In this talk, we will address trustworthiness as a measurable notion and discuss approaches for the assessment and benchmarking of software systems. The main goal is to better understand how trustworthiness scores can be computed and the main components involved in a trustworthiness benchmarking process.
Marco Vieira is a Full Professor at the University of Coimbra, Portugal. His current research interests include dependability and security assessment and benchmarking, fault injection and vulnerability & attack injection, robustness and security testing, online failure prediction, and software verification and validation, subjects on which he has authored or co-authored more than 180 papers in refereed conferences and journals.
He has coordinated several research projects, both at the national and European level. Marco Vieira has served has PC-chair of the major conferences in the dependability area and acted as referee for many international conferences and journals.
An Open, Transparent, Industry-Driven Approach to AV Safety
Jack Weast (Intel, USA)
At Intel and Mobileye, saving lives drives us. But in the world of automated driving, we believe safety is not merely an impact of AD, but the bedrock on which we all build this industry. And so we proposed Responsibility-Sensitive Safety (RSS), a formal model to define safe driving and what rules an automated vehicle, independent of brand or policy, should abide to always keep its passengers safe. We intend this open, non-proprietary model to drive cross-industry discussion; let’s come together as an industry and use RSS as a starting point to clarify safety today, to enable the autonomous tomorrow.
The Sustainability of Safety, Security and Privacy
Ross Anderson (University of Cambridge, UK)

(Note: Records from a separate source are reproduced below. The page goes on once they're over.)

Lemma runs_get_tenant self : runs (get_tenant self).
Proof. unfold get_tenant. stmt_walk. Qed.
Lemma runs_list_user_tenants self : runs (list_user_tenants self).
Proof. unfold list_user_tenants. stmt_walk. Qed.
Lemma runs_list_members self p : runs (list_members self p).
Proof. unfold list_members. stmt_walk. Qed.
Lemma runs_create_tenant self n sl : runs (create_tenant self n sl).
Proof. unfold create_tenant. stmt_walk. Qed.
Lemma runs_accept self t e : runs (accept_invitation self t e).
Proof. unfold accept_invitation. stmt_walk. Qed.
Lemma runs_update_tenant self n l : runs (update_tenant self n l).
Proof. unfold update_tenant. stmt_walk. Qed.
Lemma runs_invite self e r :
  (forall m c a b d f k, tns_mailer self = Some m -> runs (m c a b d f k)) ->
  runs (invite_member self e r).
Proof.
  intros Hm. unfold invite_member. destruct (tns_mailer self) as [m|] eqn:Em; stmt_walk.
  apply (evo_begin_nested R). stmt_walk.
Qed.
Lemma runs_revoke_invitation self i : runs (revoke_invitation self i).
Proof. unfold revoke_invitation. stmt_walk. Qed.
Lemma runs_guard_owner self u : runs (guard_last_owner self u).
Proof. unfold guard_last_owner. stmt_walk. Qed.
Hint Resolve runs_guard_owner : stmt.
Lemma runs_change_role self u r : runs (change_member_role self u r).
Proof. unfold change_member_role. stmt_walk. Qed.
Lemma runs_remove `{!Tolerates R AuditLog} self u : runs (remove_member self u).
Proof. unfold remove_member. stmt_walk. Qed.
Lemma runs_set_status self t st r : runs (set_status self t st r).
Proof. unfold set_status. stmt_walk. Qed.
Lemma runs_reconcile r g : runs (reconcile r g).
Proof. unfold reconcile. stmt_walk. apply (stmt_write (evo R)). intros d. apply core_grants. Qed.
Lemma runs_sync_role reg e : runs (sync_role reg e).
Proof.
  pose proof runs_reconcile. unfold sync_role. destruct e as [code grants]. stmt_walk.
  apply (evo_on_conflict R). intros. apply tol_put.
Qed.
End Footprints.

(** ** The owner's seat *)

Definition members_of (d : Db) : gmap N Membership := t_memberships (tenants_of d).
Definition roles_of (d : Db) : gmap N Role := t_roles (tenants_of d).
Definition tenant_rows (d : Db) : gmap N Tenant := t_tenants (tenants_of d).

(** [m] holds the system role "owner". *)
Definition is_owner (d : Db) (m : Membership) : Prop :=
  exists r ro, roles_of d !! r = Some ro /\ is_system_role ROLE_OWNER ro = true /\
    mb_role_id m = ro_id ro.
Definition has_owner (d : Db) (t : uuid) : Prop :=
  exists i m, members_of d !! i = Some m /\ mb_tenant_id m = t /\ is_owner d m.

(** Rows are under their keys, no tenant shadows the system role, and every
    tenant has an owner. *)
Record seats (d : Db) : Prop := {
  se_members : Keyed (R:=Membership) d;
  se_tenants : Keyed (R:=Tenant) d;
  se_roles : Keyed (R:=Role) d;
  se_system : forall r ro, roles_of d !! r = Some ro -> ro_tenant_id ro = None;
  se_owner : forall i t, tenant_rows d !! i = Some t -> has_owner d i }.

Definition seats_evo (d d' : Db) : Prop := seats d -> seats d'.
#[export] Instance seats_evo_preorder : PreOrder seats_evo.
Proof. split; [intros x|intros x y z]; unfold seats_evo; tauto. Qed.

(** Writes outside tenants, members and roles. *)
Lemma seats_evo_same d d' :
  members_of d' = members_of d -> roles_of d' = roles_of d -> tenant_rows d' = tenant_rows d ->
  seats_evo d d'.
Proof.
  intros Hm Hr Ht [K1 K2 K3 S O]. unfold members_of, roles_of, tenant_rows in *. split.
  - intros i m. unfold t_get. simpl. rewrite Hm. apply K1.
  - intros i m. unfold t_get. simpl. rewrite Ht. apply K2.
  - intros i m. unfold t_get. simpl. rewrite Hr. apply K3.
  - intros r ro. unfold roles_of. rewrite Hr. apply S.
  - intros i t. unfold tenant_rows. rewrite Ht. intros Hi. destruct (O i t Hi) as (j & m & Hj & Hmt & Ho).
    exists j, m. unfold members_of. rewrite Hm. split; [done|]. split; [done|].
    destruct Ho as (r & ro & Hro & ?). exists r, ro. unfold roles_of. by rewrite Hr.
Qed.

(** Members may change as long as each tenant keeps an owner. *)
Lemma seats_members d d' :
  seats d -> roles_of d' = roles_of d -> tenant_rows d' = tenant_rows d ->
  Keyed (R:=Membership) d' -> (forall t, has_owner d t -> has_owner d' t) -> seats d'.
Proof.
  intros [K1 K2 K3 S O] Hr Ht K Ho. unfold roles_of, tenant_rows in *. split; [done|..].
  - intros i m. unfold t_get. simpl. rewrite Ht. apply K2.
  - intros i m. unfold t_get. simpl. rewrite Hr. apply K3.
  - intros r ro. unfold roles_of. rewrite Hr. apply S.
  - intros i t. unfold tenant_rows. rewrite Ht. intros Hi. eauto.
Qed.

(** A member that is not the only owner can leave the seat. *)
Lemma owner_remains d d' i target orole t :
  seats d -> members_of d !! i = Some target ->
  (forall r ro, roles_of d !! r = Some ro -> is_system_role ROLE_OWNER ro = true -> ro_id ro = ro_id orole) ->
  roles_of d' = roles_of d ->
  (forall j, j ≠ i -> members_of d' !! j = members_of d !! j) ->
  (mb_role_id target ≠ ro_id orole \/
   (2 <= length (select (fun m => bool_decide (mb_tenant_id m = mb_tenant_id target)
                    && bool_decide (mb_role_id m = ro_id orole)) (members_of d)))%nat) ->
  has_owner d t -> has_owner d' t.
Proof.
  intros Hs Hi Hu Hr Hm Hc (j & m & Hj & Ht & (r & ro & Hro & Hsys & Hid)).
  assert (Hsame : forall k x, k ≠ i -> members_of d !! k = Some x -> mb_tenant_id x = t ->
    mb_role_id x = ro_id orole -> has_owner d' t).
  { intros k x Hk Hx Hxt Hxr. exists k, x. rewrite Hm by done. split; [done|]. split; [done|].
    exists r, ro. rewrite Hr. split; [done|]. split; [done|]. rewrite Hxr. symmetry. by eapply Hu. }
  assert (Hmr : mb_role_id m = ro_id orole) by (rewrite Hid; by eapply Hu).
  destruct (decide (j = i)) as [->|Hne]; [|by eapply Hsame].
  rewrite Hi in Hj. injection Hj as <-. destruct Hc as [?|Hlen]; [done|].
  destruct Hs as [K1 _ _ _ _].
  set (p := fun m => _) in Hlen.
  pose proof (select_ids_NoDup (R:=Membership) d p K1 : NoDup (mb_id <$> select p (members_of d))) as Hnd.
  destruct (select p (members_of d)) as [|x [|y l]] eqn:Esel; [simpl in Hlen; lia..|].
  assert (Hin : forall z, z ∈ x :: y :: l -> exists k, members_of d !! k = Some z /\ p z = true).
  { intros z Hz. rewrite <- Esel in Hz. apply elem_of_select in Hz as [[k Hk] Hp]. eauto. }
  assert (Hz : exists z, z ∈ x :: y :: l /\ mb_id z ≠ i).
  { destruct (decide (mb_id x = i)) as [Hx|Hx]; [|exists x; set_solver].
    exists y. split; [set_solver|]. simpl in Hnd. apply NoDup_cons in Hnd as [Hnx _].
    intros Hy. apply Hnx. rewrite Hx, <- Hy. set_solver. }
  destruct Hz as (z & Hz & Hzi). destruct (Hin z Hz) as (k & Hk & Hp). unfold p in Hp.
  apply andb_prop in Hp as [Hp1%bool_decide_eq_true Hp2%bool_decide_eq_true].
  eapply (Hsame k z); [|exact Hk|congruence|done]. intros ->. by apply Hzi, (K1 i z).
Qed.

Now that we’re putting software and network connections into cars and medical devices, we’ll have to patch vulnerabilities, as we do with phones. But we can't let vendors stop patching them after three years, as they do with phones.
So in May, the EU passed Directive 2019/771 on the sale of goods. This gives consumers the right to software updates for goods with digital elements, for the time period the consumer might reasonably expect.

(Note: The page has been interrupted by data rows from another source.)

(** [_validate_return_url] *)
Definition validate_return_url (url : option string) : SM unit :=
  match url with
  | None => ret tt
  | Some url =>
      let unsafe := str_any (fun c => bool_decide (c = ";"%char) || ch_space c
                                      || negb (ch_printable c)) url in
      en <- gets env ;;
      match py_urlsplit en url with
      | None => raise EValue
      | Some (scheme, netloc) =>
          if unsafe || Nat.ltb MAX_RETURN_URL_LENGTH (String.length url)
             || negb (bool_decide (scheme = "http") || bool_decide (scheme = "https"))
             || str_empty netloc
          then raise (EDomain InvariantViolationError "return_url must be an absolute http(s) URL")
          else ret tt
      end
  end.

(** ** PaymentService *)

Record PaymentService : Type := mkPayments {
  ps_ctx : TenantContext;
  ps_tenant : uuid;                            (* self._payments: the repository's tenant *)
  ps_providers : list (string * PaymentProvider);
  ps_settings : Settings;
  ps_access : option Resolver }.

Definition new_payment_service (ctx : TenantContext) (providers : list (string * PaymentProvider))
    (settings : Settings) (access : option Resolver) : SM PaymentService :=
  tenant <- repo_init ctx ;;
  ret (mkPayments ctx tenant providers settings access).

Definition PLAN_READ : string := "billing.plan:read".
Definition SUBSCRIPTION_READ : string := "billing.subscription:read".
Definition SUBSCRIPTION_MANAGE : string := "billing.subscription:manage".

Definition list_providers (ps : PaymentService) : SM (list PaymentProviderInfo) :=
  guard_require (ps_access ps) (ps_ctx ps) PLAN_READ ;;;
  ret ((fun code => mkProviderInfo code ("payment.provider." +:+ code) true)
       <$> enabled_payment_provider_list (ps_settings ps)).

(** The request an idempotency key stands for. *)
Definition payment_request (p : Payment) : Z * string * string * string * string :=
  (p_amount p, p_currency p, p_purpose p, p_reference p, p_provider p).

Definition by_idempotency_key (ps : PaymentService) (key : string) : SM (option Payment) :=
  rows <- repo_find (R:=Payment) (ps_tenant ps)
            (fun p => bool_decide (p_idempotency_key p = key)) id None ;;
  ret (head rows).

Definition replay_checkout (p : Payment) (request : Z * string * string * string * string)
    : SM CheckoutDTO :=
  if negb (bool_decide (payment_request p = request))
  then raise (EDomain ConflictError "idempotency key already used for a different payment")
  else
    en <- gets env ;;
    let meta := p_metadata p in
    expires_at <- match assoc "expires_at" meta with
                  | Some raw => if truthy raw then t <- fromisoformat raw ;; ret (Some t)
                                else ret None
                  | None => ret None
                  end ;;
    ret (mkCheckoutDTO (p_id p) (p_provider p)
           (match assoc "checkout_url" meta with Some v => py_str en v | None => "" end)
           expires_at).

Definition iso_opt (t : option datetime) : json :=
  match t with Some t => JIso t | None => JNull end.

Definition create_payment (ps : PaymentService) (amount : Money) (purpose reference provider : string)
    (idempotency_key : string) (return_url : option string) (subscription_id : option uuid)
    : SM CheckoutDTO :=
  match assoc provider (ps_providers ps) with
  | None => raise (EDomain NotFoundError ("unknown or disabled payment provider: " +:+ provider))
  | Some adapter =>
    guardM (m_amount amount <=? 0)%Z
      (EDomain InvariantViolationError "payment amount must be positive") ;;;
    validate_return_url return_url ;;;
    let request := (m_amount amount, m_currency amount, purpose, reference, provider) in
    existing <- by_idempotency_key ps idempotency_key ;;
    match existing with
    | Some p => replay_checkout p request
    | None =>
      i <- new_uuid7 ;;
      t <- now ;;
      won <- catch
        (begin_nested
           (repo_add (ps_tenant ps) None (fun tenant =>
              mkPayment i tenant subscription_id purpose reference (m_amount amount)
                (m_currency amount) PCreated provider None idempotency_key None None [] t)) ;;;
         ret None)
        (fun e => match e with
                  | EIntegrity =>
                      winner <- by_idempotency_key ps idempotency_key ;;
                      match winner with
                      | None => raise EIntegrity
                      | Some w => c <- replay_checkout w request ;; ret (Some c)
                      end
                  | _ => raise e
                  end) ;;
      match won with
      | Some c => ret c
      | None =>
        p <- load i ;;
        dto <- payment_dto p ;;
        checkout <- pv_create_checkout adapter dto return_url ;;
        upd i (fun p => set_metadata
                 (dict_set "expires_at" (iso_opt (co_expires_at checkout))
                    (dict_set "checkout_url" (JStr (co_checkout_url checkout)) (p_metadata p))) p) ;;;
        flush ;;;
        p <- load i ;;
        emit SvcPayments (ps_ctx ps) "billing.payment.created" (payment_event_payload p) ;;;
        ret checkout
      end
    end
  end.

Definition get_payment (ps : PaymentService) (payment_id : uuid) : SM PaymentDTO :=
  p <- repo_get_or_raise "Payment" (ps_tenant ps) payment_id ;; payment_dto p.

(** [_audit] *)
Definition payments_audit (ps : PaymentService) (action : string) (payment : uuid)
    (event_id : uuid) : SM unit :=
  audit_record (ps_ctx ps) action (Some "payment") (Some (uuid_str payment)) [] (Some event_id) None.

In this talk I'll describe the background, including a study we did for the European Commission in 2016, and the likely future effects.
As sustainable safety, security and privacy become a legal mandate, this will create real tension with existing business models and supply chains. It will also pose a grand challenge for computer scientists.
What sort of tools and methodologies should you use to write software for a car that will go on sale in 2023, if you have to support security patches and safety upgrades till 2043?